2024 General Surgery/Global Health Engagement/Quality Improvement Presentations

Sophia M Schermerhorn, MD; Jonathan R Gower, MD; Kathleen A Cannon, MD; Katherine A Wrenn-Maresh, MD; Matthew D Tadlock, MD; Naval Medical Center San Diego

Objectives: Surgical teams embarked on US Navy warships routinely manage traumatic injuries as well as elective and emergency surgical conditions. While the tenants of surgery are universal regardless of setting, some aspects are unique to the austere maritime environment. As a process improvement (PI) initiative, we retrospectively reviewed surgical care performed at sea to identify common operative case types, best practices, and opportunities for improvement.

Methods: Surgical case logs and post-deployment After-Action Reports (AARs) provided by Fleet Surgical Teams (FST) embarked on amphibious warships and aircraft carrier surgical teams (CVN) Cruise Reports (CR) completed between 2006-2020 were identified, compiled, and systematically reviewed categorizing data into 3 categories: (1) Pre-Deployment Training (2) Equipment (3) Surgical Care Provided.

Results: Upon review of 21 AARs/CRs and case logs, 727 operations were identified over 24 deployments on 13 warships (5 CVN, 7 FST); 534 (73.5%) performed on CVNs and 106 (26.5%) on FSTs. Two deployments described Mass Casualty Events (MCE); a CVN responding to the 2010 Haiti Earthquake, and an FST response to a Tilt-rotor mishap. Average number of cases performed per week of deployment was similar between CVN and FST platforms at 0.98 and 0.73 cases/week respectively (p=0.48). (1) 92% of AARs addressing training identified the need for improved standardized pre-deployment training. (2) Equipment: 65% of teams pointed to missing equipment, delays in receiving equipment, or a need to independently source equipment from the Military Treatment Facilities. (3) Excluding MCE, 30 operation types were identified including gynecologic, urologic, and orthopedic emergencies not routinely managed by general surgeons; 2.4% required evacuation off the ship. The 5 most common procedures performed included Vasectomy (129), Lipoma/Cyst Excision (94); Abdominal Wall Hernia Repair (93), Appendectomy (91), and Hand/Finger Injury Operative Management (72). Other high-acuity, less frequent cases identified included Laparoscopic Cholecystectomy (13), Diagnostic Laparoscopy (5), Orchiopexy (4), and Exploratory Laparotomy. Tracking of operative volume and complications was highly variable.

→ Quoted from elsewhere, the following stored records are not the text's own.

Definition catch_entry : entry := TextEntry "Error" connect_error.

(** [handleSendMessage], created in a render that saw the cells [r]
    (the closure's [message] and [chatHistory]), whose request ends
    with [o], and whose updates land on the cells [s]. *)
Definition handleSendMessage (r : state) (o : outcome) (s : state)
  : state * list effect :=
  let s1 :=
    match o with
    | Replied _ (Some data) =>
        match JS.truthy_str (response data) with
        | Some label =>
            setChatHistory
              (fun prevHistory =>
                 (prevHistory ++ [TextEntry (message r) label])%list)
              (handleChatResponse data s)
        | None =>
            match JS.truthy_str (error data) with
            | Some err =>
                setChatHistory
                  (fun prevHistory =>
                     (prevHistory ++ [TextEntry "Error" err])%list) s
            | None => s
            end
        end
    | _ =>
        setChatHistory
          (fun prevHistory => (prevHistory ++ [catch_entry])%list) s
    end in
  (setMessage "" s1,
   [Fetch "http://127.0.0.1:5001/chat" (ChatBody (message r) (chatHistory r))]).

(** [handleImageUpload], with the closure's [image] taken from [r]. *)
Definition handleImageUpload (r : state) (o : outcome) (s : state)
  : state * list effect :=
  match image r with
  | None => (s, [Alert "Please upload an image."])
  | Some img =>
      let localUrl := createObjectURL img in
      let s1 :=
        match o with
        | Replied _ (Some data) =>
            match JS.truthy_str (prediction data) with
            | Some label =>
                setChatHistory
                  (fun prevHistory =>
                     (prevHistory ++ [ImageEntry localUrl label])%list)
                  (handleImagePrediction data s)
            | None => s
            end
        | _ =>
            setChatHistory
              (fun prevHistory => (prevHistory ++ [catch_entry])%list) s
        end in
      (setImage None s1,
       [Fetch "http://127.0.0.1:5001/predict_image" (FormBody img)])
  end.

Definition handlePromptClick (prompt : string) (s : state) : state :=
  setMessage prompt s.

(** The events of a session: the two [onChange] handlers, a click on a
    quick prompt, and the completion of either submit handler. *)
Inductive event : Type :=
  | ChangeMessage (value : string)
  | ChangeImage (file : option File)
  | PromptClick (prompt : string)
  | SendMessage (r : state) (o : outcome)
  | ImageUpload (r : state) (o : outcome).

Definition dispatch (ev : event) (s : state) : state * list effect :=
  match ev with
  | ChangeMessage v => (setMessage v s, [])
  | ChangeImage f => (setImage f s, [])
  | PromptClick p => (handlePromptClick p s, [])
  | SendMessage r o => handleSendMessage r o s
  | ImageUpload r o => handleImageUpload r o s
  end.

(** A session: the events in order, each on the cells the previous
    one left. *)
Fixpoint run (evs : list event) (s : state) : state :=
  match evs with
  | [] => s
  | ev :: evs' => run evs' (fst (dispatch ev s))
  end.

End App.

Arguments state File : clear implicits.
Arguments request File : clear implicits.
Arguments effect File : clear implicits.
Arguments event File : clear implicits.

(** * The view *)

(** [item.bot], which both kinds of entry carry. *)
Definition bot (item : entry) : string :=
  match item with
  | TextEntry _ b => b
  | ImageEntry _ b => b
  end.

(** What a JSX expression of the component evaluates to: an element
    with its key and string props, a text, [false] (which React leaves
    out), or a fragment [<>...</>]. *)
#[warnings="-register-all"]
Inductive vnode : Type :=
  | Element (tag : string) (key : option nat)
            (props : list (string * string)) (children : list vnode)
  | Text (text : string)
  | JsFalse
  | Fragment (children : list vnode).

(** [<p><strong>{caption}</strong> {text}</p>] *)
Definition captioned (caption text : string) : vnode :=
  Element "p" None []
    [Element "strong" None [] [Text caption]; Text " "; Text text].

(** [{v && <div className="result-message">{v}</div>}]: an empty
    verdict is falsy and is the value of the expression itself. *)
Definition verdictBanner (v : string) : vnode :=
  match v with
  | EmptyString => Text ""
  | _ => Element "div" None [("className", "result-message")] [Text v]
  end.

(** The callback of [chatHistory.map]: one [chat-message] per entry,
    keyed by its index, whose two children are the guarded fragments
    for [item.type === 'text'] and [item.type === 'image']. *)
Definition chatMessage (index : nat) (item : entry) : vnode :=
  Element "div" (Some index) [("className", "chat-message")]
    [ match item with
      | TextEntry user b =>
          Fragment [captioned "User:" user; captioned "DermaAI:" b]
      | ImageEntry _ _ => JsFalse
      end;
      match item with
      | ImageEntry imageUrl b =>
          Fragment
            [ Element "p" None []
                [Element "strong" None [] [Text "User uploaded image:"]];
              Element "img" None
                [ ("src", imageUrl); ("alt", "Uploaded skin condition");
                  ("className", "uploaded-image") ] [];
              captioned "DermaAI:" b ]
      | TextEntry _ _ => JsFalse
      end ].

(** [<div className="chat-history">{chatHistory.map(...)}</div>] *)
Definition chatHistoryView (history : list entry) : vnode :=
  Element "div" None [("className", "chat-history")]
    (imap chatMessage history).

(** ** Concrete payloads and collaborators *)

(** [{ response: "Eczema", confidence: 85.5 }] *)
Definition eczema : payload :=
  {| response := Some "Eczema"; prediction := None; error := None;
     confidence := Some 85.5%Q |}.

(** [{ prediction: "Psoriasis", confidence: 40 }] *)
Definition psoriasis : payload :=
  {| response := None; prediction := Some "Psoriasis"; error := None;
     confidence := Some 40%Q |}.

(** [{ error: "" }] *)
Definition empty_error : payload :=
  {| response := None; prediction := None; error := Some "";
     confidence := None |}.

(** [{ prediction: "", confidence: 90 }] *)
Definition empty_prediction : payload :=
  {| response := None; prediction := Some ""; error := None;
     confidence := Some 90%Q |}.

(** [{ error: "KeyError: 'message'" }], as a failing server may send
    it with status 500. *)
Definition server_fault : payload :=
  {| response := None; prediction := None;
     error := Some "KeyError: 'message'"; confidence := None |}.

(** [{}] *)
Definition empty_object : payload :=
  {| response := None; prediction := None; error := None;
     confidence := None |}.

(** A browser for concrete runs: files are named by strings, object
    URLs are [blob:] followed by the name, and no number reaches the
    exponent notation of [Number::toString]. *)
Definition blob_url (f : string) : string := "blob:" ++ f.
Definition exponent_unused (x : Q) : string := "".

(** The cells after the user typed a quick prompt and chose a file. *)
Definition ready : state string :=
  {| message := "Red rash on arms"; image := Some "arm.png";
     chatHistory := [TextEntry "Itching and dryness" "Eczema"];
     result := "Eczema (Confidence: 91.00%)"; imageResult := "" |}.

(** * Checks on concrete inputs *)

Example toFixed_85_5 ts : JS.toFixed ts 2 85.5%Q = "85.50".
Proof. reflexivity. Qed.

Example toFixed_70 ts : JS.toFixed ts 2 70%Q = "70.00".
Proof. reflexivity. Qed.

Example toFixed_small ts : JS.toFixed ts 2 (1 # 200)%Q = "0.01".
Proof. reflexivity. Qed.

Example toFixed_neg ts : JS.toFixed ts 2 (- (1 # 1000))%Q = "-0.00".
Proof. reflexivity. Qed.

Example toFixed_100 ts : JS.toFixed ts 2 100%Q = "100.00".
Proof. reflexivity. Qed.

(** * Decimal rendering *)

Module JSFacts.
Import JS.

Lemma digits_fuel_irrel (f1 : nat) :
  forall (f2 : nat) (n : Z),
    (0 <= n)%Z -> (Z.log2 n <= Z.of_nat f1)%Z -> (Z.log2 n <= Z.of_nat f2)%Z ->
    digits_fuel f1 n = digits_fuel f2 n.
Proof.
  induction f1 as [|f1 IH]; intros f2 n Hn H1 H2.
  - assert (n < 10)%Z as Hlt.
    { destruct (Z.eq_dec n 0%Z) as [->|]; [lia|].
      assert (n < 2 ^ 1)%Z by (apply Z.log2_lt_pow2; lia). lia. }
    destruct f2; simpl; [reflexivity|].
    apply Z.ltb_lt in Hlt. now rewrite Hlt.
  - simpl. destruct (n <? 10)%Z eqn:E.
    + destruct f2; simpl; [reflexivity|]. now rewrite E.
    + apply Z.ltb_ge in E.
      assert (8 <= n)%Z as H8 by lia.
      apply Z.log2_le_mono in H8. change (Z.log2 8) with 3%Z in H8.
      destruct f2 as [|f2]; [lia|]. simpl.
      apply Z.ltb_ge in E as E'. rewrite E'.
      assert (forall k : nat, (Z.log2 n <= Z.of_nat (S k))%Z ->
                              (Z.log2 (n / 10) <= Z.of_nat k)%Z) as Hdiv.
      { intros k Hk.
        assert (0 < n / 10)%Z by (apply Z.div_str_pos; lia).
        assert (n < 2 ^ (Z.of_nat (S k) + 1))%Z as Hp
            by (apply Z.log2_lt_pow2; lia).
        replace (Z.of_nat (S k) + 1)%Z with (1 + (Z.of_nat k + 1))%Z in Hp
          by lia.
        rewrite Z.pow_add_r in Hp by lia. change (2 ^ 1)%Z with 2%Z in Hp.
        assert (n / 10 < 2 ^ (Z.of_nat k + 1))%Z as Hq.
        { apply Z.div_lt_upper_bound; lia. }
        apply Z.log2_lt_pow2 in Hq; lia. }
      f_equal. apply IH; [apply Z.div_pos; lia | now apply Hdiv ..].
Qed.

Lemma digits_lt10 (n : Z) :
  (0 <= n < 10)%Z -> digits n = String (digit n) EmptyString.
Proof.
  intros [H0 H10]. unfold digits.
  destruct (Z.to_nat (Z.log2 n)); simpl; [reflexivity|].
  apply Z.ltb_lt in H10. now rewrite H10.
Qed.

Lemma digits_unfold (n : Z) :
  (10 <= n)%Z ->
  digits n = digits (n / 10) ++ String (digit (n mod 10)) EmptyString.
Proof.
  intros H10. unfold digits.
  assert (8 <= n)%Z as H8 by lia.
  apply Z.log2_le_mono in H8. change (Z.log2 8) with 3%Z in H8.
  destruct (Z.to_nat (Z.log2 n)) as [|k] eqn:Ek; [lia|]. simpl.
  apply Z.ltb_ge in H10 as E. rewrite E. f_equal.
  assert (0 <= n / 10)%Z by (apply Z.div_pos; lia).
  assert (Z.log2 (n / 10) <= Z.log2 n - 1)%Z.
  { assert (0 < n / 10)%Z by (apply Z.div_str_pos; lia).
    assert (n < 2 ^ (1 + Z.log2 n))%Z as Hp.
    { replace (1 + Z.log2 n)%Z with (Z.succ (Z.log2 n)) by lia.
      apply Z.log2_spec. lia. }
    rewrite Z.pow_add_r in Hp by lia. change (2 ^ 1)%Z with 2%Z in Hp.
    assert (n / 10 < 2 ^ Z.log2 n)%Z as Hq
        by (apply Z.div_lt_upper_bound; lia).
    apply Z.log2_lt_pow2 in Hq; lia. }
  apply digits_fuel_irrel; lia.
Qed.

Lemma digits_nonempty (n : Z) :
  (0 <= n)%Z -> (1 <= String.length (digits n))%nat.
Proof.
  intros Hn. destruct (Z_lt_le_dec n 10%Z).
  - rewrite digits_lt10 by lia. simpl. lia.
  - rewrite digits_unfold by lia.
    generalize (digits (n / 10)). intros a.
    induction a; simpl; lia.
Qed.

Lemma length_append (a b : string) :
  String.length (a ++ b) = (String.length a + String.length b)%nat.
Proof. induction a; simpl; congruence. Qed.

Lemma append_assoc (a b c : string) : (a ++ b) ++ c = a ++ (b ++ c).
Proof. induction a; simpl; congruence. Qed.

Lemma substring_all (a : string) : substring 0 (String.length a) a = a.
Proof. induction a; simpl; congruence. Qed.

Lemma substring_head (a b : string) :
  substring 0 (String.length a) (a ++ b) = a.
Proof.
  induction a as [|c a IH]; simpl.
  - now destruct b.
  - now rewrite IH.
Qed.

Lemma substring_tail (a b : string) :
  substring (String.length a) (String.length b) (a ++ b) = b.
Proof.
  induction a as [|c a IH]; simpl; [apply substring_all | exact IH].
Qed.

Lemma Qabs_nonneg_eq (x : Q) : (0 <= x)%Q -> Qabs x = x.
Proof.
  destruct x as [n d]. unfold Qle, Qabs. simpl. intros H.
  f_equal. apply Z.abs_eq. lia.
Qed.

Conclusions: Post-deployment AAR/CRs by ship-based surgical teams provide critical insight into areas for surgical care improvement in the austere maritime environment. Gaps identified include a lack of standardized pre-deployment training and a lack of standardized operative tracking and PI initiatives—a significant quality issue as team members typically rotate annually, resulting in teams “re-inventing the wheel” with each deployment. As a result of this initiative, the Maritime Surgery Quality Improvement program was developed to standardize maritime operative reporting, share best practices, and improve surgical care in the maritime environment.